Budget 2018 at a glance
- Mercy Musvipa
- Oct 31, 2018
- 2 min read

The 2018 budget highlights at a glance
Outlook
Growth forecast: +1.6% in 2019, +1.4% in 2020/21, +1.5% 2022, +1.6% in 2023
800,000 more jobs by 2023
OBR predicts real wage growth year-on-year to 2023
Borrowing lower than the spring statement forecast by £11.6bn at just 1.2% of GDP. Borrowing is expected to exit 2021 at 1.3% of GDP, this being 0.7% better than the fiscal rules target. This leaves a headroom of £15.4bn against the target.
Borrowing forecast £31.8bn in 2019/20, £26.7bn in 2020/21, £23.8bn 2021/22, £20.8bn in 2022/23 £19.8bn in 2023/24.
Personal Tax
From April 2019, personal allowance increases 1 year early from £11,850 to £12,500. The upper limit of the basic tax rate increases from £46,350 to £50,000. The basic rate band therefore moves from £11,851 - £46,350 to £12,501 - £50,000 from 5th April 2019. Indexed to inflation from 2021/22
Family homes to be excluded from Capital gains tax
From April 2020 lettings relief will be limited to properties where the owner is in shared occupancy with the tenant; Period of exemption halved from 18 months to 9 months
No stamp duty for FTB of shared ownership for properties valued up to £500,000 to be applied retrospectively to budget 2017
Work allowances to increase by £1,000 per annum
From April 2019, National living wage will increase from £7.83 to £8.21
Business Tax
Annual investment allowance increases from £200,000 to £1m for 2 years
Targeted relief on acquisition of IP rich businesses Permanent tax relief for new non-residential structures and buildings (partially achieved through an adjustment of the special WDA from 8% to 6%)
£200m funding to the British Business Bank to replace the European Funding which will be lost due to Brexit.
Extension of start-up loans funding to 2021
Reduction in Apprenticeship levy for small businesses from 10% to 5%
From April 2020 the employment allowance will now only be applicable to is to Small and Medium-sized businesses with an Employer NI bill below £100,000 per year.
Treatment of capital losses to be aligned with income losses for larger companies
Entrepreneurs relief qualifying period doubled from 12 months to 2 years
VAT registration thresholds remain unchanged till April 2021
From April 2020, new UK digital services tax on revenue for established Tech businesses that are profitable and generate over £500m per annum. No detail available currently. Remains subject to change in the event a new approach is agreed with OECD and G20.

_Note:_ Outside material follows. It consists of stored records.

(** The loop over the groups of one polarization writes one file. *)
Lemma groups_written f i d good uniq ks MS MS' wt wt' :
  reached wt → ks ≠ [] →
  foldM (fit_group np_polyfit py_repr f i d good uniq) ks MS wt = (Ok MS', wt') →
  ∃ ordv ordz coeff outpath obs pols pol,
    w_self w !! "order" = Some ordv ∧ as_int ordv = Ok ordz
    ∧ w_self w !! "outpath" = Some outpath ∧ w_self w !! "obs" = Some obs
    ∧ w_self w !! "pols" = Some pols ∧ subscript pols i = Ok pol
    ∧ let idxs := map (λ j, nth j good 0) (group_chans d f i good uniq (List.last ks 0)) in
      ma_polyfit np_polyfit (abscissae d) (map (chan_column d f i) idxs) ordv = Ok coeff
      ∧ w_files wt' = <[coeff_path outpath obs ordz pol
                        := Pickled (coeff_value ordz (length idxs) coeff)]> (w_files wt)
      ∧ reached wt'.
Proof.
  revert MS wt. induction ks as [|k ks IH]; intros MS wt Hwt Hne H; [done|].
  simpl in H. open_bind H. unfold fit_group in E. cbv zeta in E.
  pose proof Hwt as [Hs Hg].
  apply (fit_columns_written _ _ _ _ _ _ _ _ cw) in E
    as (ordv & ordz & coeff & nbm & outpath & obs & pols & pol
        & Hok & Hout & Hobs & Hpols & Hpol & -> & ->); [|by rewrite Hg|done].
  destruct Hok as (Hord & Hfit & Hint & _).
  rewrite Hs in Hord, Hout, Hobs, Hpols.
  destruct ks as [|k' ks].
  - simpl in H. unfold mret, M_ret in H. injection H as <- <-.
    exists ordv, ordz, coeff, outpath, obs, pols, pol. split_and!; try done.
  - apply IH in H as (ordv' & ordz' & coeff' & outpath' & obs' & pols' & pol'
                      & Hord' & Hint' & Hout' & Hobs' & Hpols' & Hpol' & Hfit' & Hfiles & Hwt');
      [|done|done].
    rewrite Hord in Hord'. injection Hord' as <-.
    rewrite Hint in Hint'. injection Hint' as <-.
    rewrite Hout in Hout'. injection Hout' as <-.
    rewrite Hobs in Hobs'. injection Hobs' as <-.
    rewrite Hpols in Hpols'. injection Hpols' as <-.
    rewrite Hpol in Hpol'. injection Hpol' as <-.
    exists ordv, ordz, coeff', outpath, obs, pols, pol. split_and!; try done.
    simpl in Hfiles. by rewrite insert_insert_eq in Hfiles.
Qed.

Lemma last_seq (n : nat) : List.last (seq 0 (S n)) 0 = n.
Proof.
  change (S n) with (1 + n). rewrite Nat.add_comm, seq_app. simpl.
  by rewrite last_last.
Qed.

(** X5: the file of the coefficients is named by the output directory,
    the observation, the order and the polarization, not by the mask group.
    Whenever the statements for a polarization with channels to fit go
    through with [coeff_write] bound to a true value, they have written that
    one file and no other, and it holds the coefficients of the last mask
    group only: each group has overwritten the file of the one before. *)
Theorem coeff_file_holds_last_group (f : pyslice) (i : nat) (d : ndarray (option R))
    (MS MS' : marray R) (w' : world R) :
  w_self w !! "data" = Some (VMa (Masked d)) →
  good_chans d f i ≠ [] →
  fit_pol np_polyfit py_repr f MS i w = (Ok MS', w') →
  let good := good_chans d f i in
  let uniq := unique_masks (map (chan_mask d f i) good) in
  let idxs := map (λ j, nth j good 0) (group_chans d f i good uniq (length uniq - 1)) in
  ∃ ordv ordz coeff outpath obs pols pol,
    w_self w !! "order" = Some ordv ∧ as_int ordv = Ok ordz
    ∧ w_self w !! "outpath" = Some outpath ∧ w_self w !! "obs" = Some obs
    ∧ w_self w !! "pols" = Some pols ∧ subscript pols i = Ok pol
    ∧ ma_polyfit np_polyfit (abscissae d) (map (chan_column d f i) idxs) ordv = Ok coeff
    ∧ w_files w' = <[coeff_path outpath obs ordz pol
                     := Pickled (coeff_value ordz (length idxs) coeff)]> (w_files w).
Proof.
  intros Hdata Hgood H good uniq idxs. unfold fit_pol in H.
  open_bind H. apply getattr_inv in E as [Hd ->]. rewrite Hdata in Hd. injection Hd as <-.
  open_bind H. apply lift_inv in E as [Hm ->]. simpl in Hm. injection Hm as <-.
  cbv zeta in H. change (ma_elems (Masked d)) with d in H.
  destruct (dim1 d =? 0); [discriminate|]. destruct (negb _); [discriminate|].
  fold good in H. fold uniq in H.
  pose proof (unique_masks_nonempty (map (chan_mask d f i) good)) as Hu.
  rewrite length_map in Hu. fold uniq in Hu.
  destruct (length uniq) as [|n] eqn:En.
  { exfalso. apply Hu; [|done]. subst good. by destruct (good_chans d f i). }
  apply groups_written in H
    as (ordv & ordz & coeff & outpath & obs & pols & pol
        & Hord & Hint & Hout & Hobs & Hpols & Hpol & Hfit & Hfiles & _);
    [|done|done].
  rewrite last_seq in Hfit, Hfiles.
  subst idxs. replace (S n - 1) with n by lia.
  by exists ordv, ordz, coeff, outpath, obs, pols, pol.
Qed.

End CoeffWrite.

(** Order 1 on the two channels with different masks, the coefficients
    written: the same array comes out with [coeff_write] bound to [False]. *)
Lemma coeff_write_keeps_result_witness :
  ∃ MS w',
    mean_subtract flat_polyfit opaque_repr slice_all writing = (Ok MS, w')
    ∧ mean_subtract flat_polyfit opaque_repr slice_all (not_written writing)
      = (Ok MS, not_written writing)
    ∧ w_files w' ≠ ∅.
Proof.
  assert (∃ MS w', mean_subtract flat_polyfit opaque_repr slice_all writing = (Ok MS, w')
                   ∧ w_files w' ≠ ∅) as (MS & w' & Hrun & Hfiles).
  { eexists _, _. split; [vm_compute; reflexivity|].
    intros H. apply (f_equal (λ m, m !! "out/1061313128_ms_poly_coeff_order_1_XX.npy")) in H.
    vm_compute in H. discriminate H. }
  destruct (coeff_write_keeps_result flat_polyfit opaque_repr writing (VBool true)
              eq_refl eq_refl slice_all MS w' Hrun) as [Hsame _].
  exists MS, w'. split_and!; [exact Hrun|exact Hsame|exact Hfiles].
Defined.

(** The two mask groups of the polarization, channel 0 and then channel
    1: the file holds the coefficients of channel 1, the constant through
    its sample 2. *)
Lemma coeff_file_holds_last_group_witness :
  ∃ MS' w',
    fit_pol flat_polyfit opaque_repr slice_all (ma_zeros_like patchy_data) 0 writing
    = (Ok MS', w')
    ∧ w_files w' !! "out/1061313128_ms_poly_coeff_order_1_XX.npy"
      = Some (Pickled (VList [VArr [0%float]; VArr [2%float]])).
Proof.
  assert (∃ MS' w', fit_pol flat_polyfit opaque_repr slice_all (ma_zeros_like patchy_data) 0
                            writing = (Ok MS', w')) as (MS' & w' & Hrun)
    by (eexists _, _; vm_compute; reflexivity).
  destruct (coeff_file_holds_last_group flat_polyfit opaque_repr writing (VBool true)
              eq_refl eq_refl slice_all 0 (ma_elems patchy_data)
              (ma_zeros_like patchy_data) MS' w' eq_refl)
    as (ordv & ordz & coeff & outpath & obs & pols & pol
        & Hord & Hint & Hout & Hobs & Hpols & Hpol & Hfit & Hfiles);
    [vm_compute; discriminate|exact Hrun|].
  exists MS', w'. split; [exact Hrun|].
  injection Hord as <-. injection Hint as <-. injection Hout as <-. injection Hobs as <-.
  injection Hpols as <-. injection Hpol as <-.
  vm_compute in Hfit. injection Hfit as <-.
  rewrite Hfiles. vm_compute. reflexivity.
Defined.

(** *** More on [mean_subtract] and the constructor *)

Section Purity.

Context {R : Type} {SC : Scalar R}.
Variable np_polyfit : list R → list (list R) → Z → res (nat → nat → R).
Variable py_repr : pyval R → string.











(** Two shapes that numpy can broadcast against each other. *)
Definition broadcasts {A B} (a : ndarray A) (b : ndarray B) : bool :=
  match bdim (dim0 a) (dim0 b), bdim (dim1 a) (dim1 b),
        bdim (dim2 a) (dim2 b), bdim (dim3 a) (dim3 b) with
  | Some _, Some _, Some _, Some _ => true
  | _, _, _, _ => false
  end.

(** X8: on the mean path the counts are multiplied in under numpy's
    broadcasting: when the shape of [Nbls[:, :, f]] does not broadcast
    against that of [data[:, :, f]], [mean_subtract] raises [ValueError]
    and changes nothing. *)
Theorem mean_path_shape_mismatch (f : pyslice) (w : world R) (ordv : pyval R)
    (data nbls : marray R) :
  w_self w !! "order" = Some ordv → truthy ordv = Ok false →
  w_self w !! "data" = Some (VMa data) → w_self w !! "Nbls" = Some (VMa nbls) →
  broadcasts (ma_elems (ma_slice2 f data)) (ma_elems (ma_slice2 f nbls)) = false →
  mean_subtract np_polyfit py_repr f w = (Raise ValueError, w).
Proof.
  intros Hord Htruth Hdata Hnbls Hshape.
  set (D := ma_slice2 f data) in *. set (N := ma_slice2 f nbls) in *.
  destruct (divide_by_mean D) as (q & Hq & (Q0 & Q1 & Q2 & Q3) & Hqm & _).
  unfold mean_subtract. cbv zeta.
  get Hord. rewrite bind_run, test_run, Htruth. cbv beta iota.
  change (negb false) with true. cbv iota.
  get Hdata. rewrite bind_run, lift_run. simpl as_ma. cbv beta iota.
  fold D. rewrite bind_run, lift_run, Hq. cbv beta iota.
  get Hnbls. rewrite bind_run, lift_run. simpl as_ma. cbv beta iota.
  fold N. rewrite lift_run. f_equal.
  destruct q as [dq|dq]; [discriminate|].
  unfold ma_multiply, ma_sub_scalar, ma_sqrt, ma_div_scalar, broadcast2.
  cbn [ma_elems nd_map dim0 dim1 dim2 dim3].
  simpl in Q0, Q1, Q2, Q3. rewrite Q0, Q1, Q2, Q3.
  unfold broadcasts in Hshape.
  destruct (bdim (dim0 _) _); [|done]. destruct (bdim (dim1 _) _); [|done].
  destruct (bdim (dim2 _) _); [|done]. destruct (bdim (dim3 _) _); [|done].
  discriminate.
Qed.

(** The run of the loop body of a polarization, in a world that does not
    bind [coeff_write]. *)
Lemma fit_pol_unbound_run f MS i (w : world R) ordv d :
  w_globals w !! "coeff_write" = None →
  w_self w !! "order" = Some ordv →
  w_self w !! "data" = Some (VMa (Masked d)) → 0 < dim1 d →
  (good_chans d f i = [] → fit_pol np_polyfit py_repr f MS i w = (Ok MS, w))
  ∧ (good_chans d f i ≠ [] →
     ∃ e, fit_pol np_polyfit py_repr f MS i w = (Raise e, w)
          ∧ (e = NameError "coeff_write"
             ∨ ∃ x ycols deg, ma_polyfit np_polyfit x ycols deg = Raise e)).
Proof.
  intros Hg Hord Hdata H1.
  assert (fit_pol np_polyfit py_repr f MS i w
          = foldM (fit_group np_polyfit py_repr f i d (good_chans d f i)
                     (unique_masks (map (chan_mask d f i) (good_chans d f i))))
                  (seq 0 (length (unique_masks (map (chan_mask d f i) (good_chans d f i)))))
                  MS w) as ->.
  { unfold fit_pol. get Hdata. rewrite bind_run, lift_run. simpl as_ma. cbv beta iota zeta.
    change (ma_elems (Masked d)) with d.
    destruct (dim1 d =? 0) eqn:E; [apply Nat.eqb_eq in E; lia|].
    reflexivity. }
  split.
  - intros ->. reflexivity.
  - intros Hgood.
    pose proof (unique_masks_nonempty (map (chan_mask d f i) (good_chans d f i))) as Hu.
    rewrite length_map in Hu.
    destruct (length (unique_masks _)) as [|n]; [exfalso; apply Hu; [|done]|].
    { by destruct (good_chans d f i). }
    simpl seq. simpl foldM. rewrite bind_run.
    unfold fit_group at 1, fit_columns. cbv zeta.
    get Hord. rewrite bind_run, lift_run.
    destruct (ma_polyfit _ _ _ _) as [coeff|e] eqn:E; cbv beta iota.
    + exists (NameError "coeff_write"). split; [|by left].
      rewrite bind_run. unfold load_global. rewrite Hg. reflexivity.
    + exists e. split; [done|]. right. eauto.
Qed.

(** X9: the polynomial path on data masked throughout: when every
    channel of every polarization is masked at all times (in the first
    spectral window), there is nothing to fit and [mean_subtract] returns
    [np.zeros_like(data[:, :, f])], zeros under the mask of the data,
    whether or not [coeff_write] and [Nbls] exist. *)
Theorem polynomial_path_all_masked (f : pyslice) (w : world R) (ordv : pyval R)
    (d : ndarray (option R)) :
  w_self w !! "order" = Some ordv → truthy ordv = Ok true →
  w_self w !! "data" = Some (VMa (Masked d)) → 0 < dim1 d →
  (∀ i, i < dim3 d → good_chans d f i = []) →
  mean_subtract np_polyfit py_repr f w = (Ok (ma_zeros_like (ma_slice2 f (Masked d))), w).
Proof.
  intros Hord Htruth Hdata H1 Hgood. unfold mean_subtract. cbv zeta.
  get Hord. rewrite bind_run, test_run, Htruth. cbv beta iota.
  change (negb true) with false. cbv iota.
  get Hdata. rewrite bind_run, lift_run. simpl as_ma. cbv beta iota.
  change (ma_elems (Masked d)) with d.
  assert (∀ l MS, (∀ i, In i l → i < dim3 d) →
                  foldM (fit_pol np_polyfit py_repr f) l MS w = (Ok MS, w)) as Hloop.
  { induction l as [|i l IH]; intros MS Hl; [reflexivity|].
    simpl foldM. erewrite bind_ok; [apply IH; intros j Hj; apply Hl; by right|].
    unfold fit_pol. get Hdata. rewrite bind_run, lift_run. simpl as_ma. cbv beta iota zeta.
    change (ma_elems (Masked d)) with d.
    destruct (dim1 d =? 0) eqn:E; [apply Nat.eqb_eq in E; lia|].
    simpl has_mask. cbv iota. simpl negb. cbv iota.
    rewrite Hgood by (apply Hl; by left). reflexivity. }
  apply Hloop. intros i Hi%in_seq. lia.
Qed.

HMRC becomes a preferred creditor in business insolvency
PAYE cap to be introduced for R&D tax credits and is to be managed through the Small and Medium sized company scheme
For businesses with a rates bill of £51,000 or less, a 33% reduction will be applied with immediate effect until April 2021. From April 2021 rates revaluations will be adjusted to reflect rental values.
Freeze on fuel duty (9th year running), beer, cider and spirits duty; RPI increase on wine. New tax to be applied to white cider.
Tobacco duty to increase by Inflation + 2%
Roll-out of IR35 to the private sector. Small businesses will be exempt.